**EXERCISE DESCRIPTION:** In the entries that follow, the line with "as [_ T S _ _ _ A]. done." opens the range and the line with "- symmetry. apply ext_hooks_closed." closes it; repeat that range exactly, both lines included.

• • • • • • •

(* ===== verification/ExtClosed.v ===== *)
(** * The tables of hooks are closed

    The functions of an extension call functions of the state machine that
    call the extension's hooks again.  The functions of [ext_hooks] are those
    that find [ext_hooks] itself there, as in the program. *)

From Stdlib Require Import FunctionalExtensionality.
From S2P Require Import Prelude TimeArith Types World Timeout Hooks Bytes Msg FixedPoint Servo.
From S2P Require Import BmcCmp ClockQuality Bmc BmcTable BmcDecision Common States Fsm OpenClose.
From S2P Require Import Protocol Safety MainLoop Startup Wrh WrMsg WrStates WrHooks L1Sync Extensions.

Section Closed.
Context `{Config, Platform} {WO : WrhOper} {WC : WrConfig}.

(** Two tables with the same hooks where the extensions call back. *)
Definition same_inner (HK HK' : Hooks) : Prop := forall e,
  hk_extension_state_changed (HK e) = hk_extension_state_changed (HK' e) /\
  hk_get_egress_latency (HK e) = hk_get_egress_latency (HK' e).

Lemma same_ext_hook {T} (h : pp_ext_hooks -> option T) (HK HK' : Hooks) :
  (forall e, h (HK e) = h (HK' e)) -> forall i, @ext_hook _ HK T i h = @ext_hook _ HK' T i h.
Proof.
  intros Hh i. unfold ext_hook, rd. apply functional_extensionality. intros w. unfold hooks_of. by rewrite Hh.
Qed.

Section Same.
Context (HK HK' : Hooks) (Hs : same_inner HK HK').

Lemma same_disable : pdstate_disable_extension (HK := HK) = pdstate_disable_extension (HK := HK').
Proof.
  apply functional_extensionality. intros i. unfold pdstate_disable_extension, if_hook.
  by rewrite (same_ext_hook hk_extension_state_changed HK HK') by apply Hs.
Qed.
Lemma same_enable : pdstate_enable_extension (HK := HK) = pdstate_enable_extension (HK := HK').
Proof.
  apply functional_extensionality. intros i. unfold pdstate_enable_extension, if_hook.
  by rewrite (same_ext_hook hk_extension_state_changed HK HK') by apply Hs.
Qed.
Lemma same_send : send_and_log (HK := HK) = send_and_log (HK := HK').
Proof.
  apply functional_extensionality. intros i. unfold send_and_log, if_hook.
  by rewrite (same_ext_hook hk_get_egress_latency HK HK') by apply Hs.
Qed.

(** *** White Rabbit *)

Lemma same_wrsig : msg_issue_wrsig (HK := HK) = msg_issue_wrsig (HK := HK').
Proof. unfold msg_issue_wrsig. by rewrite same_send. Qed.
Lemma same_fail : wr_handshake_fail (HK := HK) = wr_handshake_fail (HK := HK').
Proof. unfold wr_handshake_fail. by rewrite same_disable. Qed.
Lemma same_check : check_remaining (HK := HK) = check_remaining (HK := HK').
Proof. unfold check_remaining. by rewrite same_fail. Qed.
Lemma same_sending : sending_state (HK := HK) = sending_state (HK := HK').
Proof. unfold sending_state. by rewrite same_check, same_wrsig. Qed.
Lemma same_wr_run : wr_run_state_machine (HK := HK) = wr_run_state_machine (HK := HK').
Proof.
  unfold wr_run_state_machine, wr_state_actions, wr_idle, idle_master, idle_wr_parent, idle_not_wr_parent,
    wr_present, wr_m_lock, wr_s_lock, wr_locked, wr_calibration, wr_calibrated, wr_resp_calib_req, wr_link_on.
  by rewrite same_enable, same_disable, same_sending, same_check, same_wrsig.
Qed.
Lemma same_wr : wr_ext_hooks (HK := HK) = wr_ext_hooks (HK := HK').
Proof.
  unfold wr_ext_hooks, wr_state_change, wr_enter. by rewrite same_wr_run, same_enable, same_fail.
Qed.

(** *** L1Sync *)

Lemma same_l1_send : l1e_send_sync_msg (HK := HK) = l1e_send_sync_msg (HK := HK').
Proof. unfold l1e_send_sync_msg. by rewrite same_send. Qed.
Lemma same_l1_run : l1e_run_state_machine (HK := HK) = l1e_run_state_machine (HK := HK').
Proof.
  unfold l1e_run_state_machine, le1_state_actions, l1e_handle_state_idle, l1e_handle_state_link_alive,
    l1e_handle_state_config_match, l1e_handle_state_up.
  by rewrite same_l1_send, same_disable, same_enable.
Qed.
Lemma same_l1 : l1e_ext_hooks (HK := HK) = l1e_ext_hooks (HK := HK').
Proof.
  unfold l1e_ext_hooks, l1e_state_change, l1e_extension_state_changed, l1e_handle_signaling.
  by rewrite same_l1_run, same_enable.
Qed.

Lemma same_tables : tables HK = tables HK'.
Proof. apply functional_extensionality. intros []; [done|apply same_wr|apply same_l1]. Qed.
End Same.

(** *** A forced stop calls no hook *)

Lemma l1_disabled_run (HK HK' : Hooks) i w : u8 (l1e_next_state (l1_basic (l1e_portDS (ext_data (inst w i))))) = 1 ->
  (i < length (insts w))%nat ->
  l1e_run_state_machine (HK := HK) i [] 0 w = l1e_run_state_machine (HK := HK') i [] 0 w.
Proof.
  intros Hn Hi. unfold l1e_run_state_machine. rewrite !bind_rd_id. cbn zeta. set (b := l1_basic _) in *. rewrite Hn.
  change (1 =? L1SYNC_DISABLED) with true. cbn [negb andb]. change (L1E_MAX_STATE_ACTIONS <=? 1) with false. cbn iota.
  rewrite !(bind_unfold (l1e_events i 1 _)).
  pose proof (l1_events_state i 1 (negb (1 =? u8 (L1SyncState b))) w Hi) as Hs.
  set (w1 := (l1e_events i 1 _ w).2) in *. clearbody w1. unfold L1E_DSPOR. rewrite !bind_rd.
  fold (l1_state (inst w1 i)). assert (u8 (l1_state (inst w1 i)) = 1) as ->; [|done].
  rewrite Hs. change (l1_state (inst w i)) with (L1SyncState b). destruct (Z.eqb_spec 1 (u8 (L1SyncState b))); [|done].
  cbn [negb]. congruence.
Qed.

Lemma same_rd {A} i (k k' : pp_instance -> M A) w : k (inst w i) w = k' (inst w i) w ->
  (rd i id ≫= k) w = (rd i id ≫= k') w.
Proof. by rewrite !bind_rd_id. Qed.

Lemma same_run_oob (HK HK' : Hooks) i w : (length (insts w) <= i)%nat ->
  l1e_run_state_machine (HK := HK) i [] 0 w = l1e_run_state_machine (HK := HK') i [] 0 w.
Proof.
  intros Hi. unfold l1e_run_state_machine. apply same_rd. rewrite inst_oob by done. cbn zeta beta.
  match goal with |- (if ?c then _ else _) _ = _ => assert (c = true) as -> by (vm_compute; reflexivity) end.
  reflexivity.
Qed.

Lemma same_force (g : M unit) (m m' : M Z) w : m (g w).2 = m' (g w).2 ->
  ((g;; m;; mret tt);; mret 0) w = ((g;; m';; mret tt);; mret (M := M) 0) w.
Proof. intros E. rewrite !bind_unfold. by rewrite !E. Qed.

Lemma same_l1_changed (HK HK' : Hooks) :
  l1e_extension_state_changed (HK := HK) = l1e_extension_state_changed (HK := HK').
Proof.
  apply functional_extensionality. intros i. apply functional_extensionality. intros w.
  unfold l1e_extension_state_changed. apply same_rd. destruct (bool_decide _); [reflexivity|].
  destruct (negb _); cbn [when]; [|reflexivity]. apply same_force.
  unfold l1e_goto, setL1B, setL1E. cbn [wr snd]. destruct (decide (i < length (insts w))%nat) as [Hi|Hi].
  - apply l1_disabled_run; [by rewrite inst_set_same|by rewrite length_set_inst].
  - apply same_run_oob. rewrite length_set_inst. lia.
Qed.

(** The hooks the extensions reach, of a table. *)
Lemma inner_tables (HK : Hooks) e :
  hk_extension_state_changed (tables HK e) =
    match e with
    | PPSI_EXT_NONE => None
    | PPSI_EXT_WR => Some wr_extension_state_changed
    | PPSI_EXT_L1S => Some (l1e_extension_state_changed (HK := HK))
    end /\
  hk_get_egress_latency (tables HK e) =
    match e with
    | PPSI_EXT_NONE => None
    | PPSI_EXT_WR => Some wr_get_latency
    | PPSI_EXT_L1S => Some l1e_get_egress_latency
    end.
Proof. by destruct e. Qed.

Lemma same_inner_tables (HK HK' : Hooks) : same_inner (tables HK) (tables HK').
Proof.
  intros e. destruct (inner_tables HK e) as [-> ->]. destruct (inner_tables HK' e) as [-> ->].
  by rewrite (same_l1_changed HK HK').
Qed.

Lemma two_rounds (HK : Hooks) : tables (tables (tables HK)) = tables (tables HK).
Proof. exact (same_tables _ _ (same_inner_tables (tables HK) HK)). Qed.

Lemma ext_hooks_closed : tables ext_hooks = ext_hooks.
Proof. unfold ext_hooks. exact (two_rounds (fun _ => no_hooks)). Qed.

End Closed.

(** ** The two-step exchange under the extensions

    Plain PTP has no hook for a Follow_Up, and those of L1Sync and, while the extension is not
    active, of White Rabbit keep the timestamps of the exchange; an active White Rabbit port goes
    on to correct [t1] and [t2] by the fixed delays. *)

Section Exchange.
Context `{Config, Platform} {WO : WrhOper} {WC : WrConfig}.
Local Abbreviation quiet_ex m := (guar (same_view ex_view parentDS) m).

Lemma ex_got_sync i b : quiet_ex (pp_servo_got_sync i b).
Proof. by apply view_got_sync; [apply ex_servo|]. Qed.

Lemma ex_wrh_update i : quiet_ex (wrh_servo_update i).
Proof.
  unfold wrh_servo_update, record_delays, servo_act, update_counters, servo_switch, step_sync_tai, step_sync_nsec,
    step_sync_phase, step_wait_stable, step_track_phase, move_setpoint, setState, wait_hw, setSRV, setWRH, SRV, WRH_SRV,
    rd_tracking.
  walk. by apply view_calculate_delays; [apply ex_servo|].
Qed.

Lemma extensions_followup_quiet (HK : Hooks) (i : nat) (w : world) : HK = tables HK ->
  (protocol_extension (inst w i) = PPSI_EXT_WR -> extState (inst w i) <> PP_EXSTATE_ACTIVE) ->
  followup_quiet i w.
Proof.
  intros E Hwr h w' Eh Es. unfold hooks_of in Eh. rewrite E in Eh.
  destruct (protocol_extension (inst w i)); cbn in Eh; [done|..]; injection Eh as <-.
  - unfold wr_handle_followup, wr_sync_followup. rewrite !bind_rd, Es, bool_decide_false by auto.
    match goal with |- same_view _ _ _ (?m w').2 => assert (quiet_ex m) as Hm; [|apply Hm] end.
    walk. apply ex_got_sync.
  - assert (quiet_ex (l1e_handle_followup i)) as Hm; [|apply Hm].
    unfold l1e_handle_followup, l1e_sync_followup, wrh_servo_got_sync, setSRV. walk.
    + apply ex_wrh_update.
    + apply ex_got_sync.
Qed.

(** The latency that [__send_and_log] takes from each extension. *)
Lemma extensions_egress_latency (HK : Hooks) (i : nat) (p : pp_instance) : HK = tables HK ->
  egress_latency_is i p
    (if bool_decide (protocol_extension p = PPSI_EXT_WR) then 0 else egressLatency (timestampCorrectionPortDS p)).
Proof.
  intros E. unfold egress_latency_is, hooks_of. rewrite E. destruct (protocol_extension p); cbn; [done..|].
  intros w Ew. unfold l1e_get_egress_latency, rd. by rewrite Ew.
Qed.

End Exchange.

(** ** The whole program with its extensions *)

Section Program.
Context `{Config, Platform} {WO : WrhOper} {WC : WrConfig}.

(** The equation of the tables has one solution. *)
Lemma tables_unique (HK : Hooks) : HK = tables HK -> HK = ext_hooks.
Proof.
  intros E. rewrite E. rewrite E. unfold ext_hooks. apply same_tables. apply same_inner_tables.
Qed.

(** C2. The whole program with White Rabbit and L1Sync. When the tables of hooks
    are those of plain PTP, White Rabbit and L1Sync, whose functions call back
    into the same tables, the program, from allocated memory and any
    configuration through [pp_init_globals] and any sequence of events, fails
    no assertion and keeps every port in a state of the table and every
    foreign master table well formed. *)
Theorem extensions_safe (HK : Hooks) (opts_set : bool) (opts : pp_runtime_opts) (evs : list event) (w : world) :
  HK = tables HK -> allocated w -> Forall event_ok evs ->
  let w' := (unix_main_loop evs (pp_init_globals opts_set opts w).2).2 in
  assert_failed w' = false /\ Forall (fun p => valid_state (state p)) (insts w') /\ tables_ok w'.
Proof.
  intros E Hw He. apply tables_unique in E. subst HK. cbn zeta.
  destruct (main_loop_sys (HK := ext_hooks) (nlinks (glbs w)) evs _ He (init_sys (HK := ext_hooks) opts_set opts w Hw))
    as [_ T S _ _ _ A]. done.
Qed.

End Program.

Lemma extensions_safe_witness :
  let HK := @ext_hooks Demo.demo_config Demo.demo_platform demo_oper demo_wrconfig in
  assert_failed (@unix_main_loop Demo.demo_config Demo.demo_platform HK demo_events
    (@pp_init_globals Demo.demo_config Demo.demo_platform HK true demo_config_opts demo_allocated).2).2 = false.
Proof.
  intros HK.
  apply (@extensions_safe Demo.demo_config Demo.demo_platform demo_oper demo_wrconfig HK true demo_config_opts demo_events
    demo_allocated).
  - symmetry. apply ext_hooks_closed.
  - split; [repeat constructor|..]; vm_compute; intuition congruence.
  - repeat constructor; intros j r; cbn; [done|]. destruct (j =? 1)%nat; [|done]. intros [= <-]. vm_compute. discriminate.
Defined.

• • • • • • •

**WRITTEN RESPONSE:**
    as [_ T S _ _ _ A]. done.
Qed.

End Program.

Lemma extensions_safe_witness :
  let HK := @ext_hooks Demo.demo_config Demo.demo_platform demo_oper demo_wrconfig in
  assert_failed (@unix_main_loop Demo.demo_config Demo.demo_platform HK demo_events
    (@pp_init_globals Demo.demo_config Demo.demo_platform HK true demo_config_opts demo_allocated).2).2 = false.
Proof.
  intros HK.
  apply (@extensions_safe Demo.demo_config Demo.demo_platform demo_oper demo_wrconfig HK true demo_config_opts demo_events
    demo_allocated).
  - symmetry. apply ext_hooks_closed.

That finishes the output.